### What you will do
Scan the data for "operation" and copy the lines it appears in.

### Material for this task

+++++

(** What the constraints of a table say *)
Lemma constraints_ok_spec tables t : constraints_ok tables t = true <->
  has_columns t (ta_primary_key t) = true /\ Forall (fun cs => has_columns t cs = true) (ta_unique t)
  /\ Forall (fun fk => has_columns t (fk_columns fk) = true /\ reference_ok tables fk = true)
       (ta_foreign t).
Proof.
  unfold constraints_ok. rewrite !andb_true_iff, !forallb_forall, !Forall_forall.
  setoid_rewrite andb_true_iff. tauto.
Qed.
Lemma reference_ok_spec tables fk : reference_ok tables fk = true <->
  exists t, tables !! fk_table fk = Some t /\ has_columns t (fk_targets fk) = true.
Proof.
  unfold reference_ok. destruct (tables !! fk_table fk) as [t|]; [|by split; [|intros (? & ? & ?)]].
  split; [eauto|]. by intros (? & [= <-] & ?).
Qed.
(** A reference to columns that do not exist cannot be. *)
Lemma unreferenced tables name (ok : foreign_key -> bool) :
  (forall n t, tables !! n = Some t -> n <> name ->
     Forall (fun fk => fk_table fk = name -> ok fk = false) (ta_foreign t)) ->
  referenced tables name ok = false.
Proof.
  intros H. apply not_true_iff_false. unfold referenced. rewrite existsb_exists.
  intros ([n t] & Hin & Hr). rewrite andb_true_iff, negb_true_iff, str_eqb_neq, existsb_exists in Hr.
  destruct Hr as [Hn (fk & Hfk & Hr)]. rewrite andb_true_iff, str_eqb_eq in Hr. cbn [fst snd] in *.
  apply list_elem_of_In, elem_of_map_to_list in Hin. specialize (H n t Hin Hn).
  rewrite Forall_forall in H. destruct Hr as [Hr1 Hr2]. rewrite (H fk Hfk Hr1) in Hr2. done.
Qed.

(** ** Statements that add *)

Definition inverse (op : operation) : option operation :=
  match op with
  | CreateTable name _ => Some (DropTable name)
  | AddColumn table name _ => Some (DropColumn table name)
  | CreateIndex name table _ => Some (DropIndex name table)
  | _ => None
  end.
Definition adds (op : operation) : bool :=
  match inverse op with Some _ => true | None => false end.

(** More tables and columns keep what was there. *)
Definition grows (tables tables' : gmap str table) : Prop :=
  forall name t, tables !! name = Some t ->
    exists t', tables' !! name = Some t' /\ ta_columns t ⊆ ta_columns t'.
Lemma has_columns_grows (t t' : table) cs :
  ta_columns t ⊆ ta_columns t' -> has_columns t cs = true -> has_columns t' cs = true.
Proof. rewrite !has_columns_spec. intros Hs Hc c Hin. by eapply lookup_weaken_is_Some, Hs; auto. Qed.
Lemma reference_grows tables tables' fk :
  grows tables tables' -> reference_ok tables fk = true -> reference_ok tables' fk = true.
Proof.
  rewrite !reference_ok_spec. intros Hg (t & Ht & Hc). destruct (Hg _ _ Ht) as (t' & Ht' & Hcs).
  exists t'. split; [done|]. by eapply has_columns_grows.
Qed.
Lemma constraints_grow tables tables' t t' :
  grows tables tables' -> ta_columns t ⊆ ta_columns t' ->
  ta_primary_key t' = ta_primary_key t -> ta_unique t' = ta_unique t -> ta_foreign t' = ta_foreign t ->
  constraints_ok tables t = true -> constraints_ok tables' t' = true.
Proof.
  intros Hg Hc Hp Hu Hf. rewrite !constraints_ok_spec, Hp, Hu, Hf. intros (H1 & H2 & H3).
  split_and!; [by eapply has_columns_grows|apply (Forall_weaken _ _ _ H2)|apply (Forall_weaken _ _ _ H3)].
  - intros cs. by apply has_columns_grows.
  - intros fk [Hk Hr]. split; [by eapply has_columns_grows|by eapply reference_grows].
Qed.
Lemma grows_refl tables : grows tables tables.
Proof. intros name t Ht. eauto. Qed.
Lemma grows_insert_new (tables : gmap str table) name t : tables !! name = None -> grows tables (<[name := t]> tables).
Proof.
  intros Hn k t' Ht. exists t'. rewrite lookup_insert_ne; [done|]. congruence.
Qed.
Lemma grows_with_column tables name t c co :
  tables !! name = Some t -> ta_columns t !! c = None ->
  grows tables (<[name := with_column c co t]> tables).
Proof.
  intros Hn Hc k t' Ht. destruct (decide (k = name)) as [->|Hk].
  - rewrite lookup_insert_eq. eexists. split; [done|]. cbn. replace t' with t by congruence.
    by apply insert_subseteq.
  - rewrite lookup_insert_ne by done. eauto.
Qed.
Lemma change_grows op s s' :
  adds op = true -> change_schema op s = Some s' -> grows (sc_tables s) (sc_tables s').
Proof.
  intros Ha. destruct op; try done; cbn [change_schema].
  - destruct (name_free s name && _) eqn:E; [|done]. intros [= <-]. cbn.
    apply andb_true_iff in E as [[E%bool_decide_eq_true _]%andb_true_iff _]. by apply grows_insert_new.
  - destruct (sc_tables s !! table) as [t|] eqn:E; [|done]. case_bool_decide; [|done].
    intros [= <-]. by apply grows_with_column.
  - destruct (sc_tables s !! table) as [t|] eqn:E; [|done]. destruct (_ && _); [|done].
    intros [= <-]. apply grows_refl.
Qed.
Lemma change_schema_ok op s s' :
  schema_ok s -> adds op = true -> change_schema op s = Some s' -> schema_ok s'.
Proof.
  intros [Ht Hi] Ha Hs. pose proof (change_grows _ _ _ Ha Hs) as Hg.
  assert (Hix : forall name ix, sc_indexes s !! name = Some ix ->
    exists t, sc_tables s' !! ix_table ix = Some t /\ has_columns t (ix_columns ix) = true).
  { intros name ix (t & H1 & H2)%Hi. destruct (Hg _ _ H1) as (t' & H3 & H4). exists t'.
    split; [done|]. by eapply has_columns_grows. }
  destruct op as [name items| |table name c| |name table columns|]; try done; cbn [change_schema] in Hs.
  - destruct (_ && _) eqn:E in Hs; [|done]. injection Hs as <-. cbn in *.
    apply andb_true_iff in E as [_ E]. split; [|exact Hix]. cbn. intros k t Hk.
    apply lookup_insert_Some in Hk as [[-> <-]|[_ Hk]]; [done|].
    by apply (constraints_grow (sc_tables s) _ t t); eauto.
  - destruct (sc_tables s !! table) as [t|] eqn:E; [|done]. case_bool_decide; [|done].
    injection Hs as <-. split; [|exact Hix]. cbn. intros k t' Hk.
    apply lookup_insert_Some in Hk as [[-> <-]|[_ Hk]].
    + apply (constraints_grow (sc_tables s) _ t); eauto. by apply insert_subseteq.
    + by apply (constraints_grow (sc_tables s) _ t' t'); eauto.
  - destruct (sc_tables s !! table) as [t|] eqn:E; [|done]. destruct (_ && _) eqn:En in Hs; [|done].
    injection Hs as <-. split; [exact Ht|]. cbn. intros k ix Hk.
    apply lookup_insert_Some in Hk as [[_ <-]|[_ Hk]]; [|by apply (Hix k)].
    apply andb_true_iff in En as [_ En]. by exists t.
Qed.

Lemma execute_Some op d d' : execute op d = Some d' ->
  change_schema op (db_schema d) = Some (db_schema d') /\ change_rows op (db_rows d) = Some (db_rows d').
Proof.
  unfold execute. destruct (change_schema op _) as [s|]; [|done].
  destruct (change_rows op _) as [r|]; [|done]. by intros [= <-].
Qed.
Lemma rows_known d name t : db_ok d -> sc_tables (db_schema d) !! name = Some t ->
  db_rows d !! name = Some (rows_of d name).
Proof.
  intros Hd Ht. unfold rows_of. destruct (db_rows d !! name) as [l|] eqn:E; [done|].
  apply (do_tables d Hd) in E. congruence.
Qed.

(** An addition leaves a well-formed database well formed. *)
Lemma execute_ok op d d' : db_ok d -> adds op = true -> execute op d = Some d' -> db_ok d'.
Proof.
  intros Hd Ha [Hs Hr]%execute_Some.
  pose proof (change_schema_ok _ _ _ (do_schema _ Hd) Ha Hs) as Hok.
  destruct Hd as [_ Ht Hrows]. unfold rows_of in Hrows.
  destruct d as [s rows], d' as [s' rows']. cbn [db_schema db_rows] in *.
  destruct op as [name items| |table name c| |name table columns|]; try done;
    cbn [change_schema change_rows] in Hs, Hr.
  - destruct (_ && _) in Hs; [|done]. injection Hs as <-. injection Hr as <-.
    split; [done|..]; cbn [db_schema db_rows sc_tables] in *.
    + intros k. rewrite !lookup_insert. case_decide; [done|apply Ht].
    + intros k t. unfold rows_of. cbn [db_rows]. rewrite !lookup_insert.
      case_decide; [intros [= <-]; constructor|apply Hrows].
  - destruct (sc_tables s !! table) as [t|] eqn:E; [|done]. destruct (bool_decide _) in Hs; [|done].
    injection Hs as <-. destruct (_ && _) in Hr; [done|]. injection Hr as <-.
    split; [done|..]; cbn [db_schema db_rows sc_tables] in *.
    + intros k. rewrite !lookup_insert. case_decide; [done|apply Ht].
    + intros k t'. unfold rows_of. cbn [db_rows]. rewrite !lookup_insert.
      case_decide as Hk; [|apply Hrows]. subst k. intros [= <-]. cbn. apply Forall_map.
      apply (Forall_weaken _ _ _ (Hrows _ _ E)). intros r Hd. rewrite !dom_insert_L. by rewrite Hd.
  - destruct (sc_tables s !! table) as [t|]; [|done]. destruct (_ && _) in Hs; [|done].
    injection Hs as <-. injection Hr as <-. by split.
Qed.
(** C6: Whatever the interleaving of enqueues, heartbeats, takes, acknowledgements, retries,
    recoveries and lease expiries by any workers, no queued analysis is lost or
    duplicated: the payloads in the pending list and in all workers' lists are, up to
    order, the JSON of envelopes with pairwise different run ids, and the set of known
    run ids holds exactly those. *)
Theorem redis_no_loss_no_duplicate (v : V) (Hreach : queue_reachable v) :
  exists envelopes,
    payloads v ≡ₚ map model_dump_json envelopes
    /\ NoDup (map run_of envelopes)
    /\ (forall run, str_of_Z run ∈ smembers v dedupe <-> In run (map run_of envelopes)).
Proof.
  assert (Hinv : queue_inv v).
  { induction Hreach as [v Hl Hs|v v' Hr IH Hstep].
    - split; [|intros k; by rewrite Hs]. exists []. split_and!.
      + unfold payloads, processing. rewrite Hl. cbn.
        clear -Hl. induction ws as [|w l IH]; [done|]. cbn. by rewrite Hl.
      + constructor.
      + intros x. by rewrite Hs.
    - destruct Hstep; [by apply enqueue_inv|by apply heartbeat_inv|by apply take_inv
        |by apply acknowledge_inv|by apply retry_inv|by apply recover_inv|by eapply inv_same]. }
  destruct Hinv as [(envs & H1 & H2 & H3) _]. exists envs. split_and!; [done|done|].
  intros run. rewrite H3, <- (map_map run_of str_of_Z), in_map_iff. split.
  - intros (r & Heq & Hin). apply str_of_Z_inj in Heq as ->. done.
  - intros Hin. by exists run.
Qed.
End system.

+++++

### Problem solution
Definition inverse (op : operation) : option operation :=
Definition adds (op : operation) : bool :=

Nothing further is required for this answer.